What is needed: Your answer must hold only the lines below from the line containing "(** ** Building the tables *)" through the line containing "pose proof (occurrences_le l x).", each reproduced exactly.

--- Record extracts Enclosed Below ---

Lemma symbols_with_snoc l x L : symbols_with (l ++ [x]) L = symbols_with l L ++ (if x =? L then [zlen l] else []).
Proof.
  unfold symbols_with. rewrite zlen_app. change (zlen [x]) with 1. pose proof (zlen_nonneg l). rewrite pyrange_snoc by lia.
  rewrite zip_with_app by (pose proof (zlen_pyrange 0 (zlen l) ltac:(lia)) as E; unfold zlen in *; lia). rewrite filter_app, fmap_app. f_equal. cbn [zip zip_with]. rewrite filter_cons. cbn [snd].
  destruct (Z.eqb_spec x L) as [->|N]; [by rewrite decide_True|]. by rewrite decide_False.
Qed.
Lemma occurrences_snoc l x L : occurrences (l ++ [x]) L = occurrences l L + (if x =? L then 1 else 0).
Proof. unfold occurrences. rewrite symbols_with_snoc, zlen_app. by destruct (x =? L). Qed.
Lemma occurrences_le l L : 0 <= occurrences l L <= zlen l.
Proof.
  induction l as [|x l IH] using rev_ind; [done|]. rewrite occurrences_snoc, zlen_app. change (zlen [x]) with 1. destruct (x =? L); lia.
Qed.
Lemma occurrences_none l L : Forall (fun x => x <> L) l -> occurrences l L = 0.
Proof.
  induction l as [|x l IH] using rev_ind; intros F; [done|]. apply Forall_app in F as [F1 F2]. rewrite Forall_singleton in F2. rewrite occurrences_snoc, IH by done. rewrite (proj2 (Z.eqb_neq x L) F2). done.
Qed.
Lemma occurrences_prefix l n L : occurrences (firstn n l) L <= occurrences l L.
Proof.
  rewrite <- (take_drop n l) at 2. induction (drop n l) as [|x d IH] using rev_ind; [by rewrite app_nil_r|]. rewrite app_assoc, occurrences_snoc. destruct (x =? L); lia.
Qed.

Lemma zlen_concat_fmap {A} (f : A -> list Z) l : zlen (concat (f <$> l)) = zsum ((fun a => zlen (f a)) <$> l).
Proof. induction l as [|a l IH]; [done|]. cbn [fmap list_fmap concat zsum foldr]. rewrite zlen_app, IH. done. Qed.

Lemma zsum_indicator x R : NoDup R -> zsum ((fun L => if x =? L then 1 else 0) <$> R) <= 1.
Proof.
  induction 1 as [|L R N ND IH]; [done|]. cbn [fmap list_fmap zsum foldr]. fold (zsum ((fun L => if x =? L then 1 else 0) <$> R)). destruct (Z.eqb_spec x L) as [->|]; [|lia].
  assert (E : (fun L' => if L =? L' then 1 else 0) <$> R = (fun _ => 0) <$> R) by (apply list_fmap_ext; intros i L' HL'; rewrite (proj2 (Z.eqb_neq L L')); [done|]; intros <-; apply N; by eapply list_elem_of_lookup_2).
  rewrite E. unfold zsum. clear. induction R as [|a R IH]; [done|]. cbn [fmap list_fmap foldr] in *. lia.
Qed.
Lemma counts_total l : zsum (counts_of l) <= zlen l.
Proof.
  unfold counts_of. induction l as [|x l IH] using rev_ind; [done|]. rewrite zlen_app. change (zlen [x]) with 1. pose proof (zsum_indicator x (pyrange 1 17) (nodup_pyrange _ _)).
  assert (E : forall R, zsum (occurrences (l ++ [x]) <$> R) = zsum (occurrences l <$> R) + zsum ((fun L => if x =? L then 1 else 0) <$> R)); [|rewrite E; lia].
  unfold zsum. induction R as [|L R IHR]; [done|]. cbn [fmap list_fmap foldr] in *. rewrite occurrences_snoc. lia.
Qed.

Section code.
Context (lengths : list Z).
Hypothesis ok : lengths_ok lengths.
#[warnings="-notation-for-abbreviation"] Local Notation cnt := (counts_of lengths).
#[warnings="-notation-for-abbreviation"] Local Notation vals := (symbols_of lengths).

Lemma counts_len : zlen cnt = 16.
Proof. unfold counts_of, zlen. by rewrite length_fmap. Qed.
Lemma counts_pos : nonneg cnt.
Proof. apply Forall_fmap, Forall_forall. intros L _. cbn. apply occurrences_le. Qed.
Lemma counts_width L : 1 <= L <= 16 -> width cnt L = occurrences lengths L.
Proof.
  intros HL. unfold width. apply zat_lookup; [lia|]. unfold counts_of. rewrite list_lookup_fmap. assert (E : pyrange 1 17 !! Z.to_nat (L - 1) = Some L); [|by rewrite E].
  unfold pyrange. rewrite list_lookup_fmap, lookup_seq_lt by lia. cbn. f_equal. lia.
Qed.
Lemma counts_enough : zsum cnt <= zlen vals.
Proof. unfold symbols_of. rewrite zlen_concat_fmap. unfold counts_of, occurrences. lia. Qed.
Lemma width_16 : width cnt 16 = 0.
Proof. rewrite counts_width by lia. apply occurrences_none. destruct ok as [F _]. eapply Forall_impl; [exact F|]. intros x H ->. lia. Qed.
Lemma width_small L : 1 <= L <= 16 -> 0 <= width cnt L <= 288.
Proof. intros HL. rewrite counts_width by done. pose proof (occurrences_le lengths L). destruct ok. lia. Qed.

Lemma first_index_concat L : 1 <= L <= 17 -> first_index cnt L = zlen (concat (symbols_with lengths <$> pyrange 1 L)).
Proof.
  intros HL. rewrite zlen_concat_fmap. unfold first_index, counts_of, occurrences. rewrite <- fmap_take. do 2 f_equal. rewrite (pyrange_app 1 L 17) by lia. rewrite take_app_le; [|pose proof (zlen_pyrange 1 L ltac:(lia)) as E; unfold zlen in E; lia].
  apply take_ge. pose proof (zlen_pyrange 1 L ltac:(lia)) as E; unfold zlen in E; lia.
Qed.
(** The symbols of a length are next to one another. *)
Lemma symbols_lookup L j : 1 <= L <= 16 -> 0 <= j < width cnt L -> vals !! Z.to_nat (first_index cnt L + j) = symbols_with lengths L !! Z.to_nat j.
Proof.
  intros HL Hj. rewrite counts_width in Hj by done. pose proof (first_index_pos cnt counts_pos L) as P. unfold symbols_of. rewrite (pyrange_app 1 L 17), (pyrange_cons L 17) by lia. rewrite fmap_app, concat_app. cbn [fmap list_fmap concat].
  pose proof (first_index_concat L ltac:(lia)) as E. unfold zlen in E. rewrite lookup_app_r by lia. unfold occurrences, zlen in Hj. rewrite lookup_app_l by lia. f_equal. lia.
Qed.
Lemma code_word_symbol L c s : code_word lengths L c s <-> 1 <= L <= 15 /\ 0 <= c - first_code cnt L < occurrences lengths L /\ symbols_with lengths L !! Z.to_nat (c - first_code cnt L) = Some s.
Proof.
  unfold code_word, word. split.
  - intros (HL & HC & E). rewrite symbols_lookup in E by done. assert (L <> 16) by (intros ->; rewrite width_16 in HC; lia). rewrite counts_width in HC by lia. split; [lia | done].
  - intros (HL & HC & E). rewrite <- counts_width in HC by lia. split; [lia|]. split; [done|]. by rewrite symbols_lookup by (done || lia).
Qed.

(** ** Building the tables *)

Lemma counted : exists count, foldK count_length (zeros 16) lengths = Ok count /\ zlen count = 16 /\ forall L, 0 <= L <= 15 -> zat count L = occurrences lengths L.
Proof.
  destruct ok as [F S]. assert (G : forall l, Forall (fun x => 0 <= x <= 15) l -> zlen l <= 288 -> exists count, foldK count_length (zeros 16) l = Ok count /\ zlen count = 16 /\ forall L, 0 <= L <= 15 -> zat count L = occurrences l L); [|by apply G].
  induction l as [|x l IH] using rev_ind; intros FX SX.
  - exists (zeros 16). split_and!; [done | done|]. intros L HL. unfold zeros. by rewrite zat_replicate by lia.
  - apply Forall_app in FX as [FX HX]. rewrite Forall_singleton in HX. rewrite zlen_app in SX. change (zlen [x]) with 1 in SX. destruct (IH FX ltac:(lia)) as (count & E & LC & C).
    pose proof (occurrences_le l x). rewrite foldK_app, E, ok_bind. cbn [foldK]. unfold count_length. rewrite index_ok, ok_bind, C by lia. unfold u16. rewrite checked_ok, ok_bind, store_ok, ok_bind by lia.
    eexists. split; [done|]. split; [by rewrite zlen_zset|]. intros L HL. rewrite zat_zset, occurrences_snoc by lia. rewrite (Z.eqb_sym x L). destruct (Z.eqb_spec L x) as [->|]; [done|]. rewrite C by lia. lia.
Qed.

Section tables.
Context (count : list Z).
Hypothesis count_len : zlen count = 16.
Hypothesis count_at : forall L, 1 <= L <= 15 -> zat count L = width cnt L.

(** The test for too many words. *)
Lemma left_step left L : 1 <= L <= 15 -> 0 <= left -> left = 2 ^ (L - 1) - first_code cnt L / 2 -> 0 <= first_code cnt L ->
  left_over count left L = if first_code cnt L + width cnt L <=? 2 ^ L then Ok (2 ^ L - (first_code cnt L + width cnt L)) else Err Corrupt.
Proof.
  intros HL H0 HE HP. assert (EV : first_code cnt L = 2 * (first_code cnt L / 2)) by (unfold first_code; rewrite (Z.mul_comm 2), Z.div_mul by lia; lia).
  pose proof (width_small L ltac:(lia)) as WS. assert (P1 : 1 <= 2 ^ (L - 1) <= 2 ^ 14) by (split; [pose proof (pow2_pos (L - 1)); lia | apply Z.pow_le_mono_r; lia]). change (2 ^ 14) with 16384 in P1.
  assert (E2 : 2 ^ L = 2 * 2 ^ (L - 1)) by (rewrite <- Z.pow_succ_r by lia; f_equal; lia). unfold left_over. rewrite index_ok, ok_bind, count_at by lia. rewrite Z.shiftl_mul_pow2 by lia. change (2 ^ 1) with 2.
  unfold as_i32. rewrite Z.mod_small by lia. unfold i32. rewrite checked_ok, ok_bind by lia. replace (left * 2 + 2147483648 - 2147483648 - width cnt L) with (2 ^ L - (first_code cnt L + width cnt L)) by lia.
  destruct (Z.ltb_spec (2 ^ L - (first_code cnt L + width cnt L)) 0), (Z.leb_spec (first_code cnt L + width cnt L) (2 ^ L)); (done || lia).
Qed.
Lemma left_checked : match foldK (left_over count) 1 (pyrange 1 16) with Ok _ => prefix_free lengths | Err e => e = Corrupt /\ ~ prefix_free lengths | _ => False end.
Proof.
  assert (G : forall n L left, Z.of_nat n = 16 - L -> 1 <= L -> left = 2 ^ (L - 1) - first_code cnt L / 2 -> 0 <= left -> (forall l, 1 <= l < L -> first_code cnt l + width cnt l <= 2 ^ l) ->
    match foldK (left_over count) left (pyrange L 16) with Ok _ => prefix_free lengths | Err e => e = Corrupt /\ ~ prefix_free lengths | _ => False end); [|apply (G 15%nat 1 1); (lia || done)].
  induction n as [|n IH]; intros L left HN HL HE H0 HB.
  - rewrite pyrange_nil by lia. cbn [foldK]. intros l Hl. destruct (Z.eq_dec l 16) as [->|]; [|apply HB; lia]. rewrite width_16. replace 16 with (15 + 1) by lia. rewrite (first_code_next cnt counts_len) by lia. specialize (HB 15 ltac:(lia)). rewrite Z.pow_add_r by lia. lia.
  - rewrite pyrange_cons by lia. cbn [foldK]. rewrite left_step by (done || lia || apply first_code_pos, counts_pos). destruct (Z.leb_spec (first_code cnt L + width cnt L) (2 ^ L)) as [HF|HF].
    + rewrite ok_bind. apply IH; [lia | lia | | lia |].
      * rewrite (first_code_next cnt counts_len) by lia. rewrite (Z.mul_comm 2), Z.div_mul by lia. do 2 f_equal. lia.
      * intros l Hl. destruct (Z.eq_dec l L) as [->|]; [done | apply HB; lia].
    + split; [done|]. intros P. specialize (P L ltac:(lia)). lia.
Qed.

--- End of Enclosed Record extracts ---

Response area:
(** ** Building the tables *)

Lemma counted : exists count, foldK count_length (zeros 16) lengths = Ok count /\ zlen count = 16 /\ forall L, 0 <= L <= 15 -> zat count L = occurrences lengths L.
Proof.
  destruct ok as [F S]. assert (G : forall l, Forall (fun x => 0 <= x <= 15) l -> zlen l <= 288 -> exists count, foldK count_length (zeros 16) l = Ok count /\ zlen count = 16 /\ forall L, 0 <= L <= 15 -> zat count L = occurrences l L); [|by apply G].
  induction l as [|x l IH] using rev_ind; intros FX SX.
  - exists (zeros 16). split_and!; [done | done|]. intros L HL. unfold zeros. by rewrite zat_replicate by lia.
  - apply Forall_app in FX as [FX HX]. rewrite Forall_singleton in HX. rewrite zlen_app in SX. change (zlen [x]) with 1 in SX. destruct (IH FX ltac:(lia)) as (count & E & LC & C).
    pose proof (occurrences_le l x). rewrite foldK_app, E, ok_bind. cbn [foldK]. unfold count_length. rewrite index_ok, ok_bind, C by lia. unfold u16. rewrite checked_ok, ok_bind, store_ok, ok_bind by lia.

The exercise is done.